Les prévisions initiales pour la campagne 2009-2010 laissaient entrevoir un déficit de cacao pour la quatrième saison consécutive. « La réalité est aujourd'hui quelque peu différente », indique un rapport de Barclays Capital.

D'après ce qu'indiquent les arrivages de fèves aux ports ivoiriens, la récolte locale se passerait très bien. Selon la banque, les livraisons seraient en augmentation de 20 % sur la période octobre 2009-janvier 2010, par rapport à 2008-2009. Avec une reprise des récoltes ghanéenne et indonésienne - respectivement les deuxième et troisième producteurs mondiaux -, les analystes anticipent désormais des surplus de 66 000 tonnes pour cette campagne et de 13 000 tonnes en 2010-2011.
Mais, en dépit d'une reprise de la production (+ 7,5 %), le marché restera haussier.
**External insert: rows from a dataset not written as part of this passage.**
(** X13. Submitting a solved problem again, at a later moment, leaves the
    solved flags of the store and of the component as the first
    submission left them; the store receives one write per submission,
    each with the timestamp of its moment. *)
Theorem resubmission_changes_no_flag :
  forall (G : Type) (python : string -> G -> Interp.prog G)
         (e : Env) (q : Question) (u : string) (w : World G)
         (later : Z) (laterISO : string),
    ready w = true -> findQuestion e = Some q ->
    signedIn e = Some u -> storeFault e = None ->
    forallb (fun x => negb (failed x)) (results python q (tests e) w) = true ->
    forallb (fun x => negb (failed x))
      (results python q (tests e) (handleSubmit python e w)) = true ->
    let w1 := handleSubmit python e w in
    let w2 := handleSubmit python (atTime e later laterISO) w1 in
    (solved <$> db w2 !! u) = (solved <$> db w1 !! u)
    /\ st_solvedMap w2 = st_solvedMap w1
    /\ setDocEvents (trace w2)
       = (setDocEvents (trace w)
          ++ [EvSetDoc u (questionId e) (now e);
              EvSetDoc u (questionId e) later])%list.
Proof.
  intros G python e q u w later laterISO Hr Hq Hu Hf Hall1 Hall2 w1 w2.
  assert (Hr1 : ready w1 = true)
    by (apply (handleSubmit_keeps python e w); exact Hr).
  assert (E1 := handleSubmit_success python e q u w Hr Hq Hu Hf Hall1).
  assert (E2 := handleSubmit_success python (atTime e later laterISO) q u w1
                  Hr1 Hq Hu Hf Hall2).
  cbv zeta in E1, E2. fold w1 in E1. fold w2 in E2.
  cbn [atTime questionId now nowISO tests] in E2.
  destruct (ready_pyodide w Hr) as [g Hg].
  destruct (ready_pyodide w1 Hr1) as [g1 Hg1].
  destruct (worldAfter_trace python q (tests e) (setOutput EmptyString w) g Hg)
    as [Htr _].
  destruct (worldAfter_trace python q (tests e) (setOutput EmptyString w1)
              g1 Hg1) as [Htr1 _].
  destruct (worldAfter_frame python q (tests e) (setOutput EmptyString w1))
    as (_ & Hsm1 & _ & _ & _).
  assert (Hdb1 : db w1 !! u
                 = Some (mergeSolved (questionId e) (nowISO e) (now e)
                           (default emptyDoc (db w !! u))))
    by (rewrite E1; cbn; apply lookup_insert_eq).
  assert (Hs1 : st_solvedMap w1
                = <[questionId e := true]>
                    (st_solvedMap
                       (worldAfter python q (tests e)
                          (setOutput EmptyString w))))
    by (rewrite E1; reflexivity).
  assert (Ht1 : setDocEvents (trace w1)
                = (setDocEvents (trace w)
                   ++ [EvSetDoc u (questionId e) (now e)])%list).
  { rewrite E1. cbn [setOutput setSolvedMap afterSetDoc trace].
    rewrite setDocEvents_app, Htr, setDocEvents_app, setDocEvents_runs.
    cbn [setOutput trace]. now rewrite app_nil_r. }
  split; [|split].
  - rewrite E2. cbn [setOutput setSolvedMap afterSetDoc db].
    rewrite lookup_insert_eq, Hdb1.
    set (d0 := default emptyDoc (db w !! u)).
    change (Some (<[questionId e := true]>
                    (<[questionId e := true]> (solved d0)))
            = Some (<[questionId e := true]> (solved d0))).
    now rewrite insert_insert_eq.
  - rewrite E2. cbn [setOutput setSolvedMap afterSetDoc st_solvedMap].
    rewrite Hsm1. cbn [setOutput st_solvedMap]. rewrite Hs1.
    now rewrite insert_insert_eq.
  - rewrite E2. cbn [setOutput setSolvedMap afterSetDoc trace].
    rewrite setDocEvents_app, Htr1, setDocEvents_app, setDocEvents_runs.
    cbn [setOutput trace]. rewrite Ht1, app_nil_r, <- app_assoc. reflexivity.
Qed.
(** * praye.js: prayer-time computation, embedded and verified

    A shallow embedding of [src/dmath.ts] (the degree-based trigonometric
    helpers and [fix]), [src/astronomy.ts] (Julian day, solar position,
    sun-angle solver) and [src/prayer.ts] (calculation methods, presets,
    [PrayerManager]).

    The JavaScript type [number] is an interface ([Number]) with two
    interpretations:
    - [ieee]: IEEE-754 binary64 with round-to-nearest-even, which is what
      the program runs on (Rocq's primitive floats; [%] is the exact
      floating-point remainder);
    - [exact]: rational arithmetic without rounding, the idealisation in
      which statements about "real numbers" are read.
    The program text is written once, over the interface.

    The transcendental members of [Math] (sin, cos, tan, asin, acos, atan,
    atan2) are implementation-approximated in ECMAScript, so they are a
    parameter ([MathLib]); [ECMAScriptMath] records the results the standard
    fixes (NaN outside the domain), and [refMath] is one executable
    implementation used to evaluate the program on concrete inputs. *)

From stdpp Require Import gmap strings.
From Stdlib Require Import ZArith QArith Qround Qabs Floats Lia Lqa.

Set Warnings "-inexact-float".

(** ** The [number] interface *)

Declare Scope num_scope.
Delimit Scope num_scope with num.

Class Number : Type := {
  number : Type;
(** a decimal literal of the source text *)
  lit : Q -> number;
(** an integer produced by the runtime (a [Date] component) *)
  of_int : Z -> number;
  nadd : number -> number -> number;
  nsub : number -> number -> number;
  nmul : number -> number -> number;
  ndiv : number -> number -> number;
(** the [%] operator: remainder of the truncated division *)
  nrem : number -> number -> number;
  nneg : number -> number;
(** the [<] operator ([a > b] is [b < a]) *)
  nltb : number -> number -> bool;
  Math_abs : number -> number;
  Math_floor : number -> number;
}.

Arguments lit {_} _%_Q.
Arguments of_int {_} _%_Z.
(** * cagliari-news-backend: the feed ingestion pipeline

    A shallow embedding of [normalizeItem.js] (the Normalizer: excerpt
    builder, image picker, fingerprinter) and of [saveToDb.js] (the Feed
    Fetcher with retries and the Ingestion Runner), followed by the
    properties the specification states about them. The handlers of
    [server.js] and the two preview scripts, [fetchPreview.js] and
    [previewNormalized.js], are embedded after them, with the properties
    their code shows.

    Conventions of the embedding:
    - a JavaScript string is the list of its UTF-16 code units ([jsstring]),
      so that [length], [slice] and the one-unit ellipsis U+2026 count as
      they do in the source;
    - a JavaScript value is a [JsVal]; a plain object is a finite map from
      property names to values;
    - code that can raise returns an [Outcome]; code that talks to the
      network or the database threads a [World], the trace of the effects
      performed so far, and asks the environment for its answer. *)

From stdpp Require Import gmap strings list sorting.
From Stdlib Require Import ZArith Lia.

#[local] Set Warnings "-register-all".
#[local] Open Scope Z_scope.

(** ** JavaScript values and strings *)

Module Js.

(** A string: UTF-16 code units, each below 65536. *)
Abbreviation jsstring := (list N).

(** An ASCII literal of the source as a [jsstring]. *)
Definition lit (s : string) : jsstring :=
  Ascii.N_of_ascii <$> String.list_ascii_of_string s.

(** The values a parsed feed item is made of. Numbers, arrays and functions
    do not occur in what the XML parser hands over and are left out. *)
Inductive JsVal : Type :=
| VUndef
| VNull
| VBool (b : bool)
| VStr (s : list N)
| VObj (fields : gmap string JsVal).

(** [!!v] *)
Definition truthy (v : JsVal) : bool :=
  match v with
  | VUndef | VNull => false
  | VBool b => b
  | VStr s => match s with [] => false | _ => true end
  | VObj _ => true
  end.

(** [a || b] *)
Definition or_else (a b : JsVal) : JsVal := if truthy a then a else b.

(** [v?.k] on a member of an item: the own property of an object,
    [undefined] where the object has none of that name, and [undefined] on
    every other receiver (the only name so read is [url], which no
    prototype defines). *)
Definition opt_get (v : JsVal) (k : string) : JsVal :=
  match v with
  | VObj fields => default VUndef (fields !! k)
  | _ => VUndef
  end.

(** A raw feed item: an object as the feed parser builds it, or nothing
    ([null] or [undefined]). *)
Inductive Item : Type :=
| Nullish
| ItemObj (fields : gmap string JsVal).

(** [item?.k]: [undefined] on a nullish item, else the own property. None
    of the names read from an item is defined by [Object.prototype]. *)
Definition item_get (item : Item) (k : string) : JsVal :=
  match item with
  | ItemObj fields => default VUndef (fields !! k)
  | Nullish => VUndef
  end.

(** [typeof v === 'string'] *)
Definition is_string (v : JsVal) : bool :=
  match v with VStr _ => true | _ => false end.

(** The code units that [\s] matches and that [trim] strips: WhiteSpace and
    LineTerminator of ECMAScript. *)
Definition is_space (c : N) : bool :=
  ((9 <=? c) && (c <=? 13) || (c =? 32) || (c =? 160) || (c =? 0x1680)
   || (0x2000 <=? c) && (c <=? 0x200A) || (c =? 0x2028) || (c =? 0x2029)
   || (c =? 0x202F) || (c =? 0x205F) || (c =? 0x3000) || (c =? 0xFEFF))%N.

Fixpoint trimStart (s : jsstring) : jsstring :=
  match s with
  | c :: r => if is_space c then trimStart r else s
  | [] => []
  end.

Definition trimEnd (s : jsstring) : jsstring := rev (trimStart (rev s)).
Car, selon Barclays Capital, « la relance économique est plus importante que prévu ». Une très forte reprise des broyages, entrevue au quatrième trimestre 2009, conjuguée à la faiblesse des stocks, devrait donc maintenir les tensions du marché. De plus, l'incertitude pèse à long terme sur la filière cacao ivoirienne, qui souffre d'un déclin structurel.
Le manque d'investissements dans ce pays a accru la proportion d'arbres arrivant en fin de vie. La libéralisation de la filière en 1999 et la hausse des différentes taxes sur la production ont poussé les planteurs à investir toujours moins dans le renouvellement du verger et dans l'achat d'insecticides et d'engrais. Même si Nestlé s'est engagé à remplacer près d'un million d'arbres chaque année, il faudra au moins dix ans pour renouveler complètement les plantations. Dans ces conditions, Barclays anticipe une hausse des cours du cacao à respectivement 3 340 et 3 488 dollars la tonne en 2010 et 2011 sur l'InterContinental Exchange.